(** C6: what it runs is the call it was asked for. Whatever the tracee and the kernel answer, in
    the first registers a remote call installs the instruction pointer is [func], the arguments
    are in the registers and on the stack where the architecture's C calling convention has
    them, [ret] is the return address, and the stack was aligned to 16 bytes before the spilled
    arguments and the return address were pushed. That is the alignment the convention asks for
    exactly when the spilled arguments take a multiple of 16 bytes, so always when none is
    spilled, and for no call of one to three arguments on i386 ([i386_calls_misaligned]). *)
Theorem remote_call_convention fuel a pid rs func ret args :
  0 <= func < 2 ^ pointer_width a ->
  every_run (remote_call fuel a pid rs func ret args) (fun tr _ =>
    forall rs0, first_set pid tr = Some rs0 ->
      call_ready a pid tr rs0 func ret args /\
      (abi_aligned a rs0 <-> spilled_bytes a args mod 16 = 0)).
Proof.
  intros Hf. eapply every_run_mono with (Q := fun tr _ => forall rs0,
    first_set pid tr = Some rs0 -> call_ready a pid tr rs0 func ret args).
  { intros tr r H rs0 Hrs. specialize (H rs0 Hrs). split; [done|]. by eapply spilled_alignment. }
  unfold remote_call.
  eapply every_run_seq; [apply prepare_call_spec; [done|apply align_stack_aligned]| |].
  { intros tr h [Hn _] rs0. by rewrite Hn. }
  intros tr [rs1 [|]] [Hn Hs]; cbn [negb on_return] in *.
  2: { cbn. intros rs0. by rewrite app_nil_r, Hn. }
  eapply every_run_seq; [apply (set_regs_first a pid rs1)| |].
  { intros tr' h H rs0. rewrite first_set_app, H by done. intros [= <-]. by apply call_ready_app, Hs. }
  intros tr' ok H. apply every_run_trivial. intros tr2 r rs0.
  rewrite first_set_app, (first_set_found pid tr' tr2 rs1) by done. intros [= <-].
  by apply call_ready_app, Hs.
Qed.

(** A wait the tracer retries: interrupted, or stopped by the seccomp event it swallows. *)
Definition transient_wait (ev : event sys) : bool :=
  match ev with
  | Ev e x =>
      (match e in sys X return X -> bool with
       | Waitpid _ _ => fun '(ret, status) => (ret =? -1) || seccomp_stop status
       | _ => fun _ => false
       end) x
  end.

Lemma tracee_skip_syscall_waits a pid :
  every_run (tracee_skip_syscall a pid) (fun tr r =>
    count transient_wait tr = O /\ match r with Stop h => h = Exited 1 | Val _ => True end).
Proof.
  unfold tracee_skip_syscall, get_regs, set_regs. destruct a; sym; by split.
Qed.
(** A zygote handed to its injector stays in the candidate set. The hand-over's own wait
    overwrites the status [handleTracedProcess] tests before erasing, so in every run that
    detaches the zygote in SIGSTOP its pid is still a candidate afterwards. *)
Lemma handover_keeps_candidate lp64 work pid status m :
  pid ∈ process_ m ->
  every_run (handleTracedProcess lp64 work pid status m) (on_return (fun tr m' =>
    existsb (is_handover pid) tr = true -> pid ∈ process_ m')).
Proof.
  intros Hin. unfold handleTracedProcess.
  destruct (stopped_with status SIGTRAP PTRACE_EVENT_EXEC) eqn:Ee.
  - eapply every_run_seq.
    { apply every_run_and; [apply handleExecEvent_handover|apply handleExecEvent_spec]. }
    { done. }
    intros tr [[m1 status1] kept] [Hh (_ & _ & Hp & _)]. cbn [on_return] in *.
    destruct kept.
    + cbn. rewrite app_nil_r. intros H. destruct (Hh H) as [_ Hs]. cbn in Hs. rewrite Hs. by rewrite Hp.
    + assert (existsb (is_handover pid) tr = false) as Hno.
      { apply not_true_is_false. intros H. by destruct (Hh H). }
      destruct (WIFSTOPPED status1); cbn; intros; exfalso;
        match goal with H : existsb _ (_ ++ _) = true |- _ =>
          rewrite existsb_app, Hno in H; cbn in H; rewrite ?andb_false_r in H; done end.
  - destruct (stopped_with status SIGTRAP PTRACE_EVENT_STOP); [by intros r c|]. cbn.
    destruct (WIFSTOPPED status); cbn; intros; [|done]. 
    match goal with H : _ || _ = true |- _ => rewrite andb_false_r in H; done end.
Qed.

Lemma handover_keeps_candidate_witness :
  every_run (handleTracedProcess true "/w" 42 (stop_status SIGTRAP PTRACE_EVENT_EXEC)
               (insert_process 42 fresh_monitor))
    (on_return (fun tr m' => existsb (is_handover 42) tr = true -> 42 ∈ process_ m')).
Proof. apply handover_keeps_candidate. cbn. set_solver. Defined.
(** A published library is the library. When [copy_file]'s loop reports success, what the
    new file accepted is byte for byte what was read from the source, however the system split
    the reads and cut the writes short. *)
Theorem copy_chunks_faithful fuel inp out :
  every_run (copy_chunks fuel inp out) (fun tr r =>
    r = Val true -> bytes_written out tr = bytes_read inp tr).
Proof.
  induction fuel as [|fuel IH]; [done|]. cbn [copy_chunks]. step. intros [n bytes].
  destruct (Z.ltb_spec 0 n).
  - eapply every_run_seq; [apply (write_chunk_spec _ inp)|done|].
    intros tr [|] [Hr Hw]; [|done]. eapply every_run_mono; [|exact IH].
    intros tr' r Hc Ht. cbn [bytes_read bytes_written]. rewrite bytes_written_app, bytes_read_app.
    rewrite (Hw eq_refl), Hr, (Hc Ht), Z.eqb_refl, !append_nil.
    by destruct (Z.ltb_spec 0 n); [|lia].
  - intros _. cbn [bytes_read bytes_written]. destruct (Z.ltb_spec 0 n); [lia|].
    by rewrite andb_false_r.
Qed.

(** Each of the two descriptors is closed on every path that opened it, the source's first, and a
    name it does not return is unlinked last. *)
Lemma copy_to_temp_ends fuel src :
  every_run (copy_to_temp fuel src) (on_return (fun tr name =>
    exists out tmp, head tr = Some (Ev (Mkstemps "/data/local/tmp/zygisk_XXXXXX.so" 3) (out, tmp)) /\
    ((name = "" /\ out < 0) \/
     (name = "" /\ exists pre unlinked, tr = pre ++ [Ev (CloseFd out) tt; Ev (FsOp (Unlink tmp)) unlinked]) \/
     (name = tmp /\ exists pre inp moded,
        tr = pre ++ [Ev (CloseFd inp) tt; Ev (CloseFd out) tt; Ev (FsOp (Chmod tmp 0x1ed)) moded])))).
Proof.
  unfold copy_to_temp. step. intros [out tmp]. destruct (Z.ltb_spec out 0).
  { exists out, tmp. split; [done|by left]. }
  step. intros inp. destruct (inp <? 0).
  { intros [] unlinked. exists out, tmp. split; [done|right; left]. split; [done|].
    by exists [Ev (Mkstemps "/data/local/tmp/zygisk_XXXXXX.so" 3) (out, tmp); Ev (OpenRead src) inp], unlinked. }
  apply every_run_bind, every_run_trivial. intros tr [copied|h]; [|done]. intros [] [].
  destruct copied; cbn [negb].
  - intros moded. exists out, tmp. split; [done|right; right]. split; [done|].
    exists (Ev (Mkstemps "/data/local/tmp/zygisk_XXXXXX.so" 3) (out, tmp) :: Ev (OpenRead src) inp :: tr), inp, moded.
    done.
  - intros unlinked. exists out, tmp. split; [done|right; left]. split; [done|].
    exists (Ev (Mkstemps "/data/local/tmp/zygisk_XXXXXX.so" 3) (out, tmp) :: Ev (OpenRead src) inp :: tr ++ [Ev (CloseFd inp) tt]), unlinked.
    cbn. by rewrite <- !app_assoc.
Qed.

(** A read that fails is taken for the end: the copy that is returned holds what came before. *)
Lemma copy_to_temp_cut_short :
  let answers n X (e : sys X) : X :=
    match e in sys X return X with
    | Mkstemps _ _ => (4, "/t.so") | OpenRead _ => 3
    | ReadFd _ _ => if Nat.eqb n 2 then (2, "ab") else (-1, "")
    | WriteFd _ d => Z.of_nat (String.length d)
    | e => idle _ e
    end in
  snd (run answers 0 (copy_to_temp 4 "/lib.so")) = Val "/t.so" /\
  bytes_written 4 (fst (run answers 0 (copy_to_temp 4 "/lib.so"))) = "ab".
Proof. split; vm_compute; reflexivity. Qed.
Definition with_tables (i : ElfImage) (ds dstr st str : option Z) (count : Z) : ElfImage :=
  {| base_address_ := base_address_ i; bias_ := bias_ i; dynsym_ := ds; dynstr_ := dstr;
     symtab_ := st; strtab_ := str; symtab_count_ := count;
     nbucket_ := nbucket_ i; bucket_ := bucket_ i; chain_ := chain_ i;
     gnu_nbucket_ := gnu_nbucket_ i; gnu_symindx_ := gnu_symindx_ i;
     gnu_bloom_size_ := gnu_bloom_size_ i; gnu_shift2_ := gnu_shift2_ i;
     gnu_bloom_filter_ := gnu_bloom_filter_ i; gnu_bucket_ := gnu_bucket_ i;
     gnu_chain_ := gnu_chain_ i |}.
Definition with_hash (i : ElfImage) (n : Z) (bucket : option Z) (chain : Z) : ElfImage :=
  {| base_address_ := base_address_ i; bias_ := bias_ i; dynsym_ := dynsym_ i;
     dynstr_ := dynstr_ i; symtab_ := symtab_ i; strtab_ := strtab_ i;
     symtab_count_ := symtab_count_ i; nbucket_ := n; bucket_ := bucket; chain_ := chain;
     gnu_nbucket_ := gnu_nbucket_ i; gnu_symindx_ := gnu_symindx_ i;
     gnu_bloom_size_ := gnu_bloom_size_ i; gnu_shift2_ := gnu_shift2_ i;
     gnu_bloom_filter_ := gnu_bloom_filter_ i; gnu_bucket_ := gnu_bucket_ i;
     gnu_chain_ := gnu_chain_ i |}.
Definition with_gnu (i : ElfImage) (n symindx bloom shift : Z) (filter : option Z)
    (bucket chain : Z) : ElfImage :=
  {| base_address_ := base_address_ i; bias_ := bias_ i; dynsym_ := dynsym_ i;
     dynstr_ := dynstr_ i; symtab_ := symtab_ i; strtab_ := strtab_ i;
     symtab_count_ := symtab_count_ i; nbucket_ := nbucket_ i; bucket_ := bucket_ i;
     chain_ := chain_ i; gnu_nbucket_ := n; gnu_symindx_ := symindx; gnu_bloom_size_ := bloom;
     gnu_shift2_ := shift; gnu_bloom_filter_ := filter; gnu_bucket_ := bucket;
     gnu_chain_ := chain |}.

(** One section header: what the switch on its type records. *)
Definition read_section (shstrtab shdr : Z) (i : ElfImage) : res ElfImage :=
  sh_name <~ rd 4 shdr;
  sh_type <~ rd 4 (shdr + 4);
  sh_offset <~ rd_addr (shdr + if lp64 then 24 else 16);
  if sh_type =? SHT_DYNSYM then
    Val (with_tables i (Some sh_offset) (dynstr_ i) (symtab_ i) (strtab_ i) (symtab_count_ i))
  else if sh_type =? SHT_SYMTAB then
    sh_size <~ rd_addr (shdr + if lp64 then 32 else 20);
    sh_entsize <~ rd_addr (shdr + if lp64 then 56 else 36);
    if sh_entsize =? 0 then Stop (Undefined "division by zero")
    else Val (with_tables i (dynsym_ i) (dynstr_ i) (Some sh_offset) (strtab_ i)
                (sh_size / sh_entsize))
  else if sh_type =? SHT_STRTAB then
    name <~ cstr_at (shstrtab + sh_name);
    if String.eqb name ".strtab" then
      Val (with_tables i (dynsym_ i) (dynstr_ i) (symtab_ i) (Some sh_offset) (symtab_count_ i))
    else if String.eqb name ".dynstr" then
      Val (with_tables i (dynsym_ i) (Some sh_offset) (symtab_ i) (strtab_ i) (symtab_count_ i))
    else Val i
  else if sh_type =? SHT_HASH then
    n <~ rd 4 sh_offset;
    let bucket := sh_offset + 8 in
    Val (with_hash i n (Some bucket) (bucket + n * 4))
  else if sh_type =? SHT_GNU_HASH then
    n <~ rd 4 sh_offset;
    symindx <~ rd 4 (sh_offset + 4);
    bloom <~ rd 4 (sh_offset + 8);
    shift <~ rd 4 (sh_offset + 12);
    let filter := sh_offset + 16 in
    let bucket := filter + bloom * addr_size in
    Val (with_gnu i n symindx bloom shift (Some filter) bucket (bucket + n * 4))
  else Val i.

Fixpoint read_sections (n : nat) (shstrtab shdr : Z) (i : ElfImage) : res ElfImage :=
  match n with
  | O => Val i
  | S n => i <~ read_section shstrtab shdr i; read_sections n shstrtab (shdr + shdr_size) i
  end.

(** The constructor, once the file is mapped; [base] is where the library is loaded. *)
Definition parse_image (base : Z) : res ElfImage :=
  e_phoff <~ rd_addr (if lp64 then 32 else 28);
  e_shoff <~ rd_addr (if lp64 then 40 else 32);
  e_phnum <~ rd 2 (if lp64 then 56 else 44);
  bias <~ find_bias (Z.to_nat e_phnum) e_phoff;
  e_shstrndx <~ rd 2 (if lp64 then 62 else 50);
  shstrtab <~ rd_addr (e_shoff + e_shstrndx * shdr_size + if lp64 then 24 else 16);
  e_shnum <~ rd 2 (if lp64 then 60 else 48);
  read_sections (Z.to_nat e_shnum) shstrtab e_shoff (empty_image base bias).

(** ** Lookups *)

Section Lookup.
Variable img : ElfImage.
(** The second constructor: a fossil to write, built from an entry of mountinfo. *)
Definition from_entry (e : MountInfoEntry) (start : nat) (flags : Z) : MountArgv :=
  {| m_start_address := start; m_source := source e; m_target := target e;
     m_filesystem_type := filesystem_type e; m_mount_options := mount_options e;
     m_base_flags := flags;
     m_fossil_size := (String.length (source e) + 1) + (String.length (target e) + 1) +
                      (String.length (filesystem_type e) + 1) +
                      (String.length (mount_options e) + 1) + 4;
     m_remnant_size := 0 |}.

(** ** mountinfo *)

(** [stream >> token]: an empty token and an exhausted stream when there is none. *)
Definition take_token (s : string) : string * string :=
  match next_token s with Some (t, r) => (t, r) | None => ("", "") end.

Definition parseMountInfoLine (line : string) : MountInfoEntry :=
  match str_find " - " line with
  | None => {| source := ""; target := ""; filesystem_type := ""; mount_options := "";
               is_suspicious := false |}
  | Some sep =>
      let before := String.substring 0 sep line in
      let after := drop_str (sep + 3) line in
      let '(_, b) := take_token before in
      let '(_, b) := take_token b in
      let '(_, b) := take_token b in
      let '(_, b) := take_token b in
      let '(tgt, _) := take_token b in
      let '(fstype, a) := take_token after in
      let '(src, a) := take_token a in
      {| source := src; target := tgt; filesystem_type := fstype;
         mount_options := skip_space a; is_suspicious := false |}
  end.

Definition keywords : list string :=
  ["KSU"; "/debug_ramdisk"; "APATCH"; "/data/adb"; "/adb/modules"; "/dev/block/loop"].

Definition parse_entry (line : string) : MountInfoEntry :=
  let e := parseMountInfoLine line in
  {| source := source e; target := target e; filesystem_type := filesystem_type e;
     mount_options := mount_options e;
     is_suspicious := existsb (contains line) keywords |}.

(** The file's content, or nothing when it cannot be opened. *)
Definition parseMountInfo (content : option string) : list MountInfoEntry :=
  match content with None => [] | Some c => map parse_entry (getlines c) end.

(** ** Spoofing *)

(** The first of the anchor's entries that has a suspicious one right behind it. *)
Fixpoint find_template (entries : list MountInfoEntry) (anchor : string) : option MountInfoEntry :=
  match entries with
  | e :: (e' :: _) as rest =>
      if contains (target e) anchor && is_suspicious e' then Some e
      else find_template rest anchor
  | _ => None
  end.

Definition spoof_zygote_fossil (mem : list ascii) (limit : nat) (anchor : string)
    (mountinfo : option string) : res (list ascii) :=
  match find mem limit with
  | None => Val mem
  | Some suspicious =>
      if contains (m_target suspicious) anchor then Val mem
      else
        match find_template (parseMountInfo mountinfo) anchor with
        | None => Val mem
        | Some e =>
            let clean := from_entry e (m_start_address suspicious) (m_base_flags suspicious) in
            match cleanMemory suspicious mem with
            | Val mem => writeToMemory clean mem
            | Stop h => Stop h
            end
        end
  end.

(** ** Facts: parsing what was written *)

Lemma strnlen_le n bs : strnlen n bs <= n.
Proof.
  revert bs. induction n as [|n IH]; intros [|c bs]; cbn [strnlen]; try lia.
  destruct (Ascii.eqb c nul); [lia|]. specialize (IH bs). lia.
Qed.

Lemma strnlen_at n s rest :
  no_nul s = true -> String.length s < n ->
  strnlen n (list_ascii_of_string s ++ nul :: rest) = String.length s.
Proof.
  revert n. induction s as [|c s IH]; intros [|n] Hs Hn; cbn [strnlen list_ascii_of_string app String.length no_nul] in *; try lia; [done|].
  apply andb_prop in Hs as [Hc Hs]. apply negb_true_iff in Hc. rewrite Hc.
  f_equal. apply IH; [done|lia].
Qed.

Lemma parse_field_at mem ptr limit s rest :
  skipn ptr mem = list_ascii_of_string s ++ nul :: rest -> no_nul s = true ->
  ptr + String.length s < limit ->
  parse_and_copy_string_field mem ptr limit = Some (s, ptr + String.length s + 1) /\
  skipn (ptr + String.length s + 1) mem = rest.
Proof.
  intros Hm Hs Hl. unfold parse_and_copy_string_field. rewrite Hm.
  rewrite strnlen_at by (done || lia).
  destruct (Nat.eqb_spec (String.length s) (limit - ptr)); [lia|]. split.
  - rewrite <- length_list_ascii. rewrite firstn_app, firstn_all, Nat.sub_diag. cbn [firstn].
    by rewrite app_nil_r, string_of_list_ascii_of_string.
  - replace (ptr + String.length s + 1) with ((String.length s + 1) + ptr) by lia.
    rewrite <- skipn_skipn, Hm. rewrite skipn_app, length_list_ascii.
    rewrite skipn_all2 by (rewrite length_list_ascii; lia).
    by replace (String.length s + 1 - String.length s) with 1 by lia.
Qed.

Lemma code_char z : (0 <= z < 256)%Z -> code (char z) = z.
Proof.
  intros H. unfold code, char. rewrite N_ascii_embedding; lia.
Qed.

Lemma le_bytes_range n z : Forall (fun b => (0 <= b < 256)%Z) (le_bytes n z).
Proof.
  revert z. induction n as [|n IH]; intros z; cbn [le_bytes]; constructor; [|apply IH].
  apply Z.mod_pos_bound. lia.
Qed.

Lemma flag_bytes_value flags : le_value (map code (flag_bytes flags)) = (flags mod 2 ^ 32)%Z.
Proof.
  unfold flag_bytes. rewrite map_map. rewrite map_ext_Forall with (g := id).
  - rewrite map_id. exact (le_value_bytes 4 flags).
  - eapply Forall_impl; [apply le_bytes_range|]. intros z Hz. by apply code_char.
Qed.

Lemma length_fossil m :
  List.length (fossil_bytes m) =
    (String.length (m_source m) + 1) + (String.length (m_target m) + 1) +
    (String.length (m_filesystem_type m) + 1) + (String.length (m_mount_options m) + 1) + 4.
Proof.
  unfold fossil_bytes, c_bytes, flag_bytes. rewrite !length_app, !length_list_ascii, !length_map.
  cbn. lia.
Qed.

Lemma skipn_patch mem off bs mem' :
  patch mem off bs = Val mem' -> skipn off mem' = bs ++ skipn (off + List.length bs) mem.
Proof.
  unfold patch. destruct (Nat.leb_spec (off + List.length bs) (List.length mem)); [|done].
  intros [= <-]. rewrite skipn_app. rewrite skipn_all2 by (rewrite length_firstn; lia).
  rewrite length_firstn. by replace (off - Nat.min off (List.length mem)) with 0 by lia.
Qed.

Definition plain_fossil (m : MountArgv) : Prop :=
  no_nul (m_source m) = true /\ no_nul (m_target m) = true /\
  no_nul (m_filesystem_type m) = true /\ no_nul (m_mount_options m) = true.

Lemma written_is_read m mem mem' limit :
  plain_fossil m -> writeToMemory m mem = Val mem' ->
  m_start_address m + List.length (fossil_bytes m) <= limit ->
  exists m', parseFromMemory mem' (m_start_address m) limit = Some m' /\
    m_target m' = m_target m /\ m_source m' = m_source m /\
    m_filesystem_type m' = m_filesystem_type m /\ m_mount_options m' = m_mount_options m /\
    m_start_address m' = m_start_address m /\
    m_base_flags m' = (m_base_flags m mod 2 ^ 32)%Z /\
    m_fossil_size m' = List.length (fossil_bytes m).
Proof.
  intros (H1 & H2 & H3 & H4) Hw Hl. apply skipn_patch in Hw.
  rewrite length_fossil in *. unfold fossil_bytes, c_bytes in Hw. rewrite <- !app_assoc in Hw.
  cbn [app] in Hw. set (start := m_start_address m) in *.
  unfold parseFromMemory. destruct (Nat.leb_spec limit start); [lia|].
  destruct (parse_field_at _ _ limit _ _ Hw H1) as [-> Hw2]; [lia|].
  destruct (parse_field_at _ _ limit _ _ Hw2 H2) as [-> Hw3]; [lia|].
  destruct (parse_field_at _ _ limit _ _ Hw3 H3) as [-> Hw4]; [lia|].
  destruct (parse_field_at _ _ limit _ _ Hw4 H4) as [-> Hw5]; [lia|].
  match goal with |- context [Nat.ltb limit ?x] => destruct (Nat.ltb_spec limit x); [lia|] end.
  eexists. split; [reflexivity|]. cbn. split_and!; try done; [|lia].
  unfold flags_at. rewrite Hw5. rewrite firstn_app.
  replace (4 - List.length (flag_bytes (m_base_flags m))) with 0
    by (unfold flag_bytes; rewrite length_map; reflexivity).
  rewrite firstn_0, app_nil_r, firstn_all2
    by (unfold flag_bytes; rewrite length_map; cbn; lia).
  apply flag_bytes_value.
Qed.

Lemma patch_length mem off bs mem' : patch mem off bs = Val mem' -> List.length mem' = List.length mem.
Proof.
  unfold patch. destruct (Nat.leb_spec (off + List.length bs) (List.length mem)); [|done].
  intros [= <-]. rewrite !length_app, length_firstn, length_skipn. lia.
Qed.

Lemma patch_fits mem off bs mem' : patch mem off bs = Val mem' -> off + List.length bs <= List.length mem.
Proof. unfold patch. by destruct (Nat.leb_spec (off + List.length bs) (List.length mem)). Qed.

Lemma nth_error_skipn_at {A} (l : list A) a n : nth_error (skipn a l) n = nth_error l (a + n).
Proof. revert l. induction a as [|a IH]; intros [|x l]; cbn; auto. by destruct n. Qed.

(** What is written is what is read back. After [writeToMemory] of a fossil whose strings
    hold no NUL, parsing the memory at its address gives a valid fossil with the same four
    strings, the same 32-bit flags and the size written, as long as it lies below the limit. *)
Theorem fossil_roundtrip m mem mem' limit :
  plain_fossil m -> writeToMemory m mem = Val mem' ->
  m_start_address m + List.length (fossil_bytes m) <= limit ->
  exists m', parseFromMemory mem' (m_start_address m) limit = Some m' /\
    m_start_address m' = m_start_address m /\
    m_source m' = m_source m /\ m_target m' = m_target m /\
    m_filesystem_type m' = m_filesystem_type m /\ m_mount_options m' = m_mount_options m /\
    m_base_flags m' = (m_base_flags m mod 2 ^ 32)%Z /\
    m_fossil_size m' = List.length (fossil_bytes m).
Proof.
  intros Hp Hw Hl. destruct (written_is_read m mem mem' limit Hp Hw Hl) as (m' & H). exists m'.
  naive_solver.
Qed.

· · · · · · ·

- _What you are asked to do_: Report all lines of the data above that include the string "dstr".

- _Solution to the problem_:
Definition with_tables (i : ElfImage) (ds dstr st str : option Z) (count : Z) : ElfImage :=
  {| base_address_ := base_address_ i; bias_ := bias_ i; dynsym_ := ds; dynstr_ := dstr;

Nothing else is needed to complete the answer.